Although the awareness of DDoS attacks is rising, it is obvious that organizations will need a lot of time to learn how to detect and respond to them.
Neustar has conducted a large-scale survey over the past three years by researching around 1010 corporate executives around the world on the frequency and impact of DDoS attacks on their organizations.
About 50% of the respondents are members of companies with revenues of between $ 500 million and $ 1 billion.
The study`s results show that DDoS attacks have increased in frequency and volume, even as organizations are struggling to DDoS attack protection and mitigate them quickly.
84% of all respondents, or about 850 companies, said they had experienced at least one DDoS attack in the last 12 months, compared with 73% according to last year's survey.
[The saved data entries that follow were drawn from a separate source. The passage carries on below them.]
(** Below the root a record is read back as a plain [Metadata]: stream-level
    fields it carried are written by [to_dict] and not read by [from_dict]. *)
Example stream_fields_below_root :
  Metadata.to_dict
    (StreamMetadata VNone VNone (VBool true) VNone VNone VNone (VStr "users"))
  = Py.dict_of_pairs
      [("selected-by-default", VBool true); ("schema-name", VStr "users")]
  ∧ Metadata.from_dict MetadataCls
      (Metadata.to_dict
         (StreamMetadata VNone VNone (VBool true) VNone VNone VNone
            (VStr "users")))
    = Metadata VNone VNone (VBool true).
Proof. split; vm_compute; reflexivity. Qed.

(** An entry without a breadcrumb, and a metadata list that is no list. *)
Example from_iterable_errors :
  from_iterable (VList [VDict {[ "metadata" := VDict ∅ ]}])
  = Raise (KeyError "breadcrumb")
  ∧ from_iterable (VInt 3) = Raise TypeError
  ∧ from_iterable (VList [VDict (Py.dict_of_pairs
                                   [("breadcrumb", VList []);
                                    ("metadata", VNone)])])
    = Raise AttributeError.
Proof. repeat split; vm_compute; reflexivity. Qed.

(** ** Breadcrumbs and their parents *)

Lemma drop_last_two_length {A} (l : list A) :
  length (Py.drop_last_two l) = length l - 2.
Proof. unfold Py.drop_last_two. rewrite length_take. lia. Qed.

Lemma is_False_spec v : Py.is_False v = true ↔ v = VBool false.
Proof. destruct v as [|[]| | | | |]; simpl; split; congruence. Qed.

Lemma is_None_spec v : Py.is_None v = true ↔ v = VNone.
Proof. destruct v; simpl; split; congruence. Qed.

Lemma truthy_dict_spec `{Countable K} {V} (d : gmap K V) :
  Py.truthy_dict d = false ↔ d = ∅.
Proof.
  unfold Py.truthy_dict. rewrite bool_decide_eq_false. split.
  - intros Hd. by destruct (decide (d = ∅)).
  - intros -> Hd. done.
Qed.

Lemma eq_inclusion_exclusive v i j :
  Py.eq_inclusion v i = true → i ≠ j → Py.eq_inclusion v j = false.
Proof.
  destruct v; simpl; try discriminate;
    rewrite bool_decide_eq_true, bool_decide_eq_false;
    intros -> Hij Heq; apply Hij; by destruct i, j.
Qed.

(** ** [select_entry]: frame and value *)

Lemma select_entry_self b md pv σ :
  self (select_entry b md pv σ).2 = self σ.
Proof.
  unfold select_entry.
  repeat (match goal with |- context [if ?c then _ else _] => destruct c end);
    st_unfold; reflexivity.
Qed.

Lemma select_entry_value b md pv σ σ' :
  (select_entry b md pv σ).1 = (select_entry b md pv σ').1.
Proof.
  unfold select_entry.
  repeat (match goal with |- context [if ?c then _ else _] => destruct c end);
    st_unfold; reflexivity.
Qed.

Lemma select_entry_parent_false b md σ :
  (select_entry b md (VBool false) σ).1 = VBool false.
Proof. reflexivity. Qed.

Lemma select_entry_unsupported b md pv σ :
  Py.eq_inclusion (Metadata.inclusion md) UNSUPPORTED = true →
  (select_entry b md pv σ).1 = VBool false.
Proof.
  intros Hinc. unfold select_entry. rewrite Hinc.
  destruct (Py.is_False pv) eqn:Hpv.
  - apply is_False_spec in Hpv as ->. reflexivity.
  - destruct (Py.is_True _); reflexivity.
Qed.

Lemma select_entry_automatic b md pv σ :
  Py.is_False pv = false →
  Py.eq_inclusion (Metadata.inclusion md) AUTOMATIC = true →
  (select_entry b md pv σ).1 = VBool true.
Proof.
  intros Hpv Hinc. unfold select_entry. rewrite Hpv, Hinc.
  rewrite (eq_inclusion_exclusive _ AUTOMATIC UNSUPPORTED) by done.
  destruct (Py.is_False (Metadata.selected md)); reflexivity.
Qed.

Lemma select_entry_fallback b md pv σ :
  Py.is_False pv = false →
  Py.eq_inclusion (Metadata.inclusion md) UNSUPPORTED = false →
  Py.eq_inclusion (Metadata.inclusion md) AUTOMATIC = false →
  (select_entry b md pv σ).1 =
    if negb (Py.is_None (Metadata.selected md)) then Metadata.selected md
    else if negb (Py.is_None (Metadata.selected_by_default md))
         then Metadata.selected_by_default md
         else Py.or pv (VBool false).
Proof.
  intros Hpv Hu Ha. unfold select_entry. rewrite Hpv, Hu, Ha.
  repeat (match goal with |- context [if ?c then _ else _] => destruct c end);
    reflexivity.
Qed.

(** ** [_breadcrumb_is_selected]: unfolding, frame and value *)

Lemma breadcrumb_is_selected_unfold b σ :
  _breadcrumb_is_selected b σ =
    if negb (Py.truthy_dict (self σ)) then (VBool true, σ)
    else if decide (0 < length b) then
      let r := _breadcrumb_is_selected (Py.drop_last_two b) σ in
      select_entry b (entry_of σ b) r.1 r.2
    else select_entry b (entry_of σ b) VNone σ.
Proof.
  rewrite _breadcrumb_is_selected_equation_1.
  destruct (decide (0 < length b)); simpl; st_unfold;
    destruct (negb (Py.truthy_dict (self σ))); try reflexivity.
  by destruct (_breadcrumb_is_selected (Py.drop_last_two b) σ).
Qed.

Lemma breadcrumb_is_selected_empty b σ :
  self σ = ∅ → _breadcrumb_is_selected b σ = (VBool true, σ).
Proof.
  intros He. rewrite breadcrumb_is_selected_unfold.
  by rewrite (proj2 (truthy_dict_spec (self σ)) He).
Qed.

Lemma breadcrumb_is_selected_root σ :
  self σ ≠ ∅ →
  _breadcrumb_is_selected [] σ = select_entry [] (entry_of σ []) VNone σ.
Proof.
  intros Hne. rewrite breadcrumb_is_selected_unfold.
  destruct (Py.truthy_dict (self σ)) eqn:Ht; [reflexivity|].
  by apply truthy_dict_spec in Ht.
Qed.

Lemma breadcrumb_is_selected_child b σ :
  self σ ≠ ∅ → b ≠ [] →
  _breadcrumb_is_selected b σ =
    select_entry b (entry_of σ b)
      (_breadcrumb_is_selected (Py.drop_last_two b) σ).1
      (_breadcrumb_is_selected (Py.drop_last_two b) σ).2.
Proof.
  intros Hne Hb. rewrite breadcrumb_is_selected_unfold at 1.
  destruct (Py.truthy_dict (self σ)) eqn:Ht;
    [|by apply truthy_dict_spec in Ht].
  simpl. destruct (decide (0 < length b)) as [|Hl]; [reflexivity|].
  destruct b; [done | simpl in Hl; lia].
Qed.

Lemma lookup_Some_nonempty `{Countable K} {V} (m : gmap K V) k v :
  m !! k = Some v → m ≠ ∅.
Proof. intros Hk ->. by rewrite lookup_empty in Hk. Qed.

(** The receiver is never written to, and the value returned depends on the
    receiver only, not on what was logged before. *)
Lemma breadcrumb_is_selected_frame_value n :
  ∀ b σ, length b ≤ n →
    self (_breadcrumb_is_selected b σ).2 = self σ
    ∧ ∀ σ', self σ' = self σ →
        (_breadcrumb_is_selected b σ').1 = (_breadcrumb_is_selected b σ).1.
Proof.
  induction n as [|n IH]; intros b σ Hn.
  - destruct b; [|simpl in Hn; lia].
    destruct (decide (self σ = ∅)) as [He|Hne].
    + split; [by rewrite breadcrumb_is_selected_empty|].
      intros σ' Hσ'. rewrite !breadcrumb_is_selected_empty by congruence. reflexivity.
    + split; [rewrite breadcrumb_is_selected_root by done;
              apply select_entry_self|].
      intros σ' Hσ'. rewrite !breadcrumb_is_selected_root by congruence.
      unfold entry_of. rewrite Hσ'. apply select_entry_value.
  - destruct (decide (self σ = ∅)) as [He|Hne].
    { split; [by rewrite breadcrumb_is_selected_empty|].
      intros σ' Hσ'. rewrite !breadcrumb_is_selected_empty by congruence. reflexivity. }
    destruct (decide (b = [])) as [->|Hb]; [apply IH; simpl; lia|].
    assert (length (Py.drop_last_two b) ≤ n) as Hp.
    { rewrite drop_last_two_length. destruct b; [done|simpl in *; lia]. }
    destruct (IH _ σ Hp) as [Hframe Hval].
    split.
    + rewrite breadcrumb_is_selected_child by done.
      rewrite select_entry_self. exact Hframe.
    + intros σ' Hσ'.
      rewrite (breadcrumb_is_selected_child b σ'),
        (breadcrumb_is_selected_child b σ) by congruence.
      rewrite (Hval σ' Hσ'). unfold entry_of. rewrite Hσ'.
      apply select_entry_value.
Qed.

Lemma breadcrumb_is_selected_self b σ :
  self (_breadcrumb_is_selected b σ).2 = self σ.
Proof. by apply (breadcrumb_is_selected_frame_value (length b)). Qed.

Lemma breadcrumb_is_selected_value b σ σ' :
  self σ' = self σ →
  (_breadcrumb_is_selected b σ').1 = (_breadcrumb_is_selected b σ).1.
Proof. by apply (breadcrumb_is_selected_frame_value (length b)). Qed.

(** ** Selection resolution *)

(** C1.  Downward monotonicity: whatever the mapping and whatever a non-empty
    breadcrumb's own record says, when the parent breadcrumb resolves to
    [False] so does the breadcrumb. *)
Theorem downward_monotonicity σ b :
  b ≠ [] →
  (_breadcrumb_is_selected (Py.drop_last_two b) σ).1 = VBool false →
  (_breadcrumb_is_selected b σ).1 = VBool false.
Proof.
  intros Hb Hparent.
  destruct (decide (self σ = ∅)) as [He|Hne].
  - by rewrite breadcrumb_is_selected_empty in Hparent.
  - rewrite breadcrumb_is_selected_child by done.
    rewrite Hparent. apply select_entry_parent_false.
Qed.

(** C2.  A breadcrumb whose record has inclusion [unsupported] resolves to
    [False], whatever the record's [selected]. *)
Theorem unsupported_never_selected σ b md :
  self σ !! b = Some md →
  Py.eq_inclusion (Metadata.inclusion md) UNSUPPORTED = true →
  (_breadcrumb_is_selected b σ).1 = VBool false.
Proof.
  intros Hmd Hinc.
  assert (self σ ≠ ∅) as Hne by eauto using lookup_Some_nonempty.
  assert (entry_of σ b = md) as Hentry by (unfold entry_of; by rewrite Hmd).
  destruct (decide (b = [])) as [->|Hb].
  - rewrite breadcrumb_is_selected_root, Hentry by done.
    by apply select_entry_unsupported.
  - rewrite breadcrumb_is_selected_child, Hentry by done.
    by apply select_entry_unsupported.
Qed.

Lemma downward_monotonicity_witness :
  (_breadcrumb_is_selected ["properties"; "name"]
     (mkState Sample.deselected_stream [])).1 = VBool false.
Proof.
  apply downward_monotonicity; [discriminate | vm_compute; reflexivity].
Defined.

Lemma unsupported_never_selected_witness :
  (_breadcrumb_is_selected ["properties"; "secret"]
     (mkState Sample.selected_stream [])).1 = VBool false.
Proof.
  apply (unsupported_never_selected _ _
           (Metadata (VStr "unsupported") (VBool true) VNone));
    vm_compute; reflexivity.
Defined.

Lemma is_False_false v : v ≠ VBool false → Py.is_False v = false.
Proof.
  intros Hv. destruct (Py.is_False v) eqn:Hf; [|reflexivity].
  by apply is_False_spec in Hf.
Qed.

(** C3, as stated, fails: a record with inclusion [automatic] below a
    deselected stream resolves to [False]. *)
Lemma automatic_below_deselected_parent :
  let σ := mkState Sample.deselected_stream [] in
  let b := ["properties"; "id"] in
  ∃ md, self σ !! b = Some md
        ∧ Py.eq_inclusion (Metadata.inclusion md) AUTOMATIC = true
        ∧ (_breadcrumb_is_selected b σ).1 = VBool false
        ∧ (_breadcrumb_is_selected b σ).1 ≠ VBool true.
Proof.
  exists (Metadata (VInclusion AUTOMATIC) VNone VNone).
  repeat split; try (vm_compute; reflexivity).
  vm_compute. discriminate.
Qed.

(** C3, amended.  A breadcrumb whose record has inclusion [automatic]
    resolves to [True], whatever the record's [selected], provided its
    parent (when it has one) does not resolve to [False]. *)
Theorem automatic_selected_under_live_parent σ b md :
  self σ !! b = Some md →
  Py.eq_inclusion (Metadata.inclusion md) AUTOMATIC = true →
  (b ≠ [] →
   (_breadcrumb_is_selected (Py.drop_last_two b) σ).1 ≠ VBool false) →
  (_breadcrumb_is_selected b σ).1 = VBool true.
Proof.
  intros Hmd Hinc Hparent.
  assert (self σ ≠ ∅) as Hne by eauto using lookup_Some_nonempty.
  assert (entry_of σ b = md) as Hentry by (unfold entry_of; by rewrite Hmd).
  destruct (decide (b = [])) as [->|Hb].
  - rewrite breadcrumb_is_selected_root, Hentry by done.
    by apply select_entry_automatic.
  - rewrite breadcrumb_is_selected_child, Hentry by done.
    apply select_entry_automatic; [|done].
    apply is_False_false. auto.
Qed.

Lemma automatic_selected_under_live_parent_witness :
  (_breadcrumb_is_selected ["properties"; "id"]
     (mkState Sample.selected_stream [])).1 = VBool true.
Proof.
  apply (automatic_selected_under_live_parent _ _
           (Metadata (VStr "automatic") (VBool false) VNone)).
  - vm_compute; reflexivity.
  - vm_compute; reflexivity.
  - intros _. vm_compute. discriminate.
Defined.

(** C4.  Fallback precedence within one node.  In a non-empty mapping, for a
    breadcrumb whose record (the default record when it has none) has an
    inclusion that is neither [unsupported] nor [automatic], and whose parent,
    when it has one, resolves to [True]: the result is the record's
    [selected] when that is set, else its [selected_by_default] when that is
    set, else the parent's value; the root, having no parent, then resolves
    to [False]. *)
Theorem fallback_precedence σ b :
  self σ ≠ ∅ →
  Py.eq_inclusion (Metadata.inclusion (entry_of σ b)) UNSUPPORTED = false →
  Py.eq_inclusion (Metadata.inclusion (entry_of σ b)) AUTOMATIC = false →
  (b ≠ [] →
   (_breadcrumb_is_selected (Py.drop_last_two b) σ).1 = VBool true) →
  (_breadcrumb_is_selected b σ).1 =
    if negb (Py.is_None (Metadata.selected (entry_of σ b)))
    then Metadata.selected (entry_of σ b)
    else if negb (Py.is_None (Metadata.selected_by_default (entry_of σ b)))
    then Metadata.selected_by_default (entry_of σ b)
    else if decide (b = []) then VBool false
    else (_breadcrumb_is_selected (Py.drop_last_two b) σ).1.
Proof.
  intros Hne Hu Ha Hparent.
  destruct (decide (b = [])) as [->|Hb].
  - rewrite breadcrumb_is_selected_root by done.
    by rewrite select_entry_fallback.
  - rewrite breadcrumb_is_selected_child by done.
    rewrite (Hparent Hb). by rewrite select_entry_fallback.
Qed.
86% of these 850 companies say DDoS attacks against them were more than one in the past year.
Almost half of the affected organizations claim that DDoS attacks against them have coincided with some other form of a cybersecurity breakthrough or malicious activity on their networks, including data theft and ransomware attack.
For example, 47% reported that they found viruses on their network after a DDoS attack, 43% - a malware and 32% - theft of their customers' personal data.
The study also found that in many cases victim organizations did not know they were the targets of a DDoS attack until a third-party or a customer alerted them. In fact, one out of five victim organizations in the past year has learned about the DDoS attack by an outside person.
Time to identify the DDoS attack
Globally, more than half of all organizations that have suffered a DDoS attack needed a minimum of three hours to positively identify it. 38% said they needed between 3 and 5 hours. On average, the victims needed around three hours to respond to a DDoS attack, which is much slower than the reaction time reported by respondents in last year’s survey.
Potential losses that companies may face as a result of a DDoS attack are significant. More than 6 out of 10 organizations surveyed estimate that they would lose up to $100,000 in revenue per hour in the event of a disruption caused by a DDoS attack. Some 31% say they could lose between $250,000 to $1 million per hour, while 12% claim potential revenue losses of over $1 million per hour.
Barrett Lyon, head of Neustar's research, believes that lack of experience in dealing with DDoS attacks is one of the reasons for the delayed detection and response, and another reason is that the major attacks that large attacks that take infrastructures offline are rather easy to detect, but smaller ones are much more difficult to pin down.
"To those who have limited experience in mitigating attacks or have low-end protection, small complex attacks may be initially treated with performance investigations and diagnostics before arriving at the conclusion of an attack," Lyon says. "Unfortunately, many types of DDoS attacks ramp up quickly and can be over in a matter of minutes."
This can happen quickly enough to bypass the attack detection but long enough to be noticed by external users, especially if the target is a web-based service such as online banking, airline ticket reservations, utility payment systems and more.